Restate word for word the entries below, starting with the line with "make_match dist match_info." and continuing through the line with "destruct (mapping !!". Include both of those lines and no others.

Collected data
= Beginning of Section =

Context {F : Type} `{!FloatOps F} {Price : Type}.
Implicit Types (mapping : list (@MappingEntry Price)) (raw : list (F * Z)).
Implicit Types (results ms : list (@Match F Price)) (seen : gset string).

Lemma first_per_product_sublist ms : ∀ seen,
  first_per_product seen ms `sublist_of` ms.
Proof.
  induction ms as [|r rest IH]; intros seen; cbn; [constructor|].
  destruct (bool_decide _); [apply sublist_cons, IH|apply sublist_skip, IH].
Qed.

Lemma first_per_product_fresh ms : ∀ seen r,
  r ∈ first_per_product seen ms → match_product_id r ∉ seen.
Proof.
  induction ms as [|r0 rest IH]; intros seen r; cbn; [by intros ?%elem_of_nil|].
  destruct (bool_decide _) eqn:Hmem; [apply IH|].
  apply bool_decide_eq_false in Hmem.
  intros [->|Hin]%elem_of_cons; [done|].
  apply IH in Hin. intros Hs. apply Hin. by apply elem_of_union_r.
Qed.

Lemma first_per_product_NoDup ms : ∀ seen,
  NoDup (match_product_id <$> first_per_product seen ms).
Proof.
  induction ms as [|r0 rest IH]; intros seen; cbn; [constructor|].
  destruct (bool_decide _); [apply IH|].
  cbn. constructor; [|apply IH].
  intros (r & Heq & Hin)%list_elem_of_fmap.
  apply first_per_product_fresh in Hin. apply Hin. rewrite <- Heq.
  by apply elem_of_union_l, elem_of_singleton.
Qed.

Lemma first_per_product_complete ms : ∀ seen r,
  r ∈ ms →
  match_product_id r ∈ seen
  ∨ match_product_id r ∈ match_product_id <$> first_per_product seen ms.
Proof.
  induction ms as [|r0 rest IH]; intros seen r; [by intros ?%elem_of_nil|].
  cbn. intros [->|Hin]%elem_of_cons.
  - destruct (bool_decide _) eqn:Hmem.
    + left. by apply bool_decide_eq_true in Hmem.
    + right. cbn. by left.
  - destruct (bool_decide _) eqn:Hmem.
    + by apply IH.
    + destruct (IH ({[match_product_id r0]} ∪ seen) r Hin) as [Hs|Hr].
      * apply elem_of_union in Hs as [->%elem_of_singleton|Hs]; [|by left].
        right. cbn. by left.
      * right. cbn. by right.
Qed.

Lemma elem_of_candidates mapping raw r :
  r ∈ candidates mapping raw ↔
  ∃ dist idx match_info,
    (dist, idx) ∈ raw ∧ in_range mapping idx = true
    ∧ mapping !! Z.to_nat idx = Some match_info
    ∧ r = make_match dist match_info.
Proof.
  unfold candidates. rewrite list_elem_of_omap. split.
  - intros ([dist idx] & Hin & Hf). cbn in Hf.
    destruct (in_range mapping idx) eqn:Hr; [|done].
    destruct (mapping !! Z.to_nat idx) as [mi|] eqn:Hl; [|done].
    injection Hf as <-. by exists dist, idx, mi.
  - intros (dist & idx & mi & Hin & Hr & Hl & ->).
    exists (dist, idx). split; [done|]. cbn. by rewrite Hr, Hl.
Qed.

= End of Section =

_Result for this task_.
    ∧ r = make_match dist match_info.
Proof.
  unfold candidates. rewrite list_elem_of_omap. split.
  - intros ([dist idx] & Hin & Hf). cbn in Hf.
    destruct (in_range mapping idx) eqn:Hr; [|done].
    destruct (mapping !! Z.to_nat idx) as [mi|] eqn:Hl; [|done].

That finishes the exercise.